> [WHAT YOU SHOULD DO] Every line of the records below from the line with "and [GoogleTasksFacade] of" up to and including the line with "PlainError m _ => m" must be reproduced exactly, and no line outside that range.

STORED DATA START

(** * Google Calendar integration plugin: access layer, retry, caches, OAuth

    A shallow embedding of the authenticated Google API access layer of the
    plugin and the properties stated about it:

    - [Retry]   : [withRetry] of [services/base-service.ts];
    - [Api]     : [GoogleCalendarAPI] of [api/google-calendar-api.ts], with
                  [isConfigured] of [providers/GoogleCalendarProvider.ts] and
                  the settings listener of the plugin's main class;
    - [Facade]  : [GoogleCalendarFacade] and [GoogleTasksFacade] of
                  [services/google-calendar-facade.ts] and
                  [services/google-tasks-facade.ts];
    - [OAuth]   : [OAuthServer] of [auth/oauth-server.ts];
    - [Plugin] and [Service] : the token listener of the plugin's main
                  class, and the life cycle of [BaseService] with the
                  facades' calls in sequence;
    - [Errors] and [Validation] : the error classes of
                  [services/errors.ts] and the checks of
                  [services/validation.ts], with the regular expressions
                  they use;
    - [Provider] : the retry, the caches and the mutations of
                  [providers/GoogleCalendarProvider.ts];
    - [CalendarSlice] : the reducers, thunks and selectors of
                  [redux/calendar-slice.ts].

    Asynchronous code is embedded by explicit state passing: an [await]ed
    call is a function from the state of the outside world to a completion
    and the next state.  Numbers that the code only compares and counts are
    [Z]; delays, which the code scales by fractions, are exact rationals
    [Q]. *)

From Stdlib Require Import ZArith QArith Qminmax Lqa String Ascii List Lia.
From stdpp Require Import gmap strings list.
Import ListNotations.

Local Open Scope string_scope.
Local Open Scope Z_scope.

(** ** JavaScript values shared by all modules *)

(** An [Error] instance.  [requestUrl] rejects with an error that carries the
    HTTP [status]; [ServiceError] (base-service.ts) extends [Error] with the
    name of the service and the error it wraps. *)
#[warnings="-register-all"]
Inductive Error : Type :=
| PlainError (message : string) (status : option Z)
| ServiceError (message : string) (serviceName : string)
               (originalError : option Error).

Definition message (e : Error) : string :=
  match e with
  | PlainError m _ => m
  | ServiceError m _ _ => m
  end.

Definition status (e : Error) : option Z :=
  match e with
  | PlainError _ s => s
  | ServiceError _ _ _ => None
  end.

(** [new Error(msg)] *)
Definition newError (msg : string) : Error := PlainError msg None.

(** What a [throw] (or a rejected promise) carries: an [Error] instance, or
    any other value, kept as its [String(value)]. *)
Inductive Thrown : Type :=
| ThrownError (e : Error)
| ThrownValue (str : string).

(** How a call ends. *)
Inductive Completion (A : Type) : Type :=
| Normal (a : A)
| Throw (t : Thrown).
Arguments Normal {A} a.
Arguments Throw {A} t.

(** Whether a call returned rather than threw. *)
Definition succeeded {A : Type} (r : Completion A) : bool :=
  match r with Normal _ => true | Throw _ => false end.

(** [error instanceof Error ? error : new Error(String(error))] *)
Definition toError (t : Thrown) : Error :=
  match t with
  | ThrownError e => e
  | ThrownValue s => newError s
  end.

(** [error instanceof Error ? error : undefined] *)
Definition instanceofError (t : Thrown) : option Error :=
  match t with
  | ThrownError e => Some e
  | ThrownValue _ => None
  end.

(** [error?.status] *)
Definition thrownStatus (t : Thrown) : option Z :=
  match t with
  | ThrownError e => status e
  | ThrownValue _ => None
  end.

(** Truthiness of an optional string ([undefined] and [''] are falsy). *)
Definition truthy (o : option string) : bool :=
  match o with
  | Some s => negb (String.eqb s "")
  | None => false
  end.

(** [a || b] on strings. *)
Definition orDefault (o : option string) (d : string) : string :=
  if truthy o then default d o else d.

(** [String.prototype.toLowerCase] on the ASCII letters. *)
Definition lowerAscii (c : ascii) : ascii :=
  let n := nat_of_ascii c in
  if ((65 <=? n)%nat && (n <=? 90)%nat)%bool then ascii_of_nat (n + 32) else c.

Fixpoint toLowerCase (s : string) : string :=
  match s with
  | EmptyString => EmptyString
  | String c r => String (lowerAscii c) (toLowerCase r)
  end.

(** [hay.includes(needle)] *)
Fixpoint includes (hay needle : string) : bool :=
  (String.prefix needle hay ||
   match hay with
   | EmptyString => false
   | String _ r => includes r needle
   end)%bool.

(** ** services/base-service.ts: [withRetry] *)
Module Retry.

(** [RetryConfig]: every field is optional. *)
Record RetryConfig : Type := {
  maxRetries : option Z;
  initialDelay : option Q;
  backoffMultiplier : option Q;
  maxDelay : option Q;
  useJitter : option bool;
  isRetryable : option (Error -> bool)
}.

(** [Required<RetryConfig>] *)
Record FinalConfig : Type := {
  fMaxRetries : Z;
  fInitialDelay : Q;
  fBackoffMultiplier : Q;
  fMaxDelay : Q;
  fUseJitter : bool;
  fIsRetryable : Error -> bool
}.

Definition defaultIsRetryable (error : Error) : bool :=
  let message := toLowerCase (message error) in
  (includes message "network" ||
   includes message "timeout" ||
   includes message "econnreset" ||
   includes message "enotfound" ||
   includes message "rate limit" ||
   includes message "429" ||
   includes message "500" ||
   includes message "502" ||
   includes message "503" ||
   includes message "504")%bool.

STORED DATA END

> [RESPONSE TO THE EXERCISE]
    - [Facade]  : [GoogleCalendarFacade] and [GoogleTasksFacade] of
                  [services/google-calendar-facade.ts] and
                  [services/google-tasks-facade.ts];
    - [OAuth]   : [OAuthServer] of [auth/oauth-server.ts];
    - [Plugin] and [Service] : the token listener of the plugin's main
                  class, and the life cycle of [BaseService] with the
                  facades' calls in sequence;
    - [Errors] and [Validation] : the error classes of
                  [services/errors.ts] and the checks of
                  [services/validation.ts], with the regular expressions
                  they use;
    - [Provider] : the retry, the caches and the mutations of
                  [providers/GoogleCalendarProvider.ts];
    - [CalendarSlice] : the reducers, thunks and selectors of
                  [redux/calendar-slice.ts].

    Asynchronous code is embedded by explicit state passing: an [await]ed
    call is a function from the state of the outside world to a completion
    and the next state.  Numbers that the code only compares and counts are
    [Z]; delays, which the code scales by fractions, are exact rationals
    [Q]. *)

From Stdlib Require Import ZArith QArith Qminmax Lqa String Ascii List Lia.
From stdpp Require Import gmap strings list.
Import ListNotations.

Local Open Scope string_scope.
Local Open Scope Z_scope.

(** ** JavaScript values shared by all modules *)

(** An [Error] instance.  [requestUrl] rejects with an error that carries the
    HTTP [status]; [ServiceError] (base-service.ts) extends [Error] with the
    name of the service and the error it wraps. *)
#[warnings="-register-all"]
Inductive Error : Type :=
| PlainError (message : string) (status : option Z)
| ServiceError (message : string) (serviceName : string)
               (originalError : option Error).

Definition message (e : Error) : string :=
  match e with
  | PlainError m _ => m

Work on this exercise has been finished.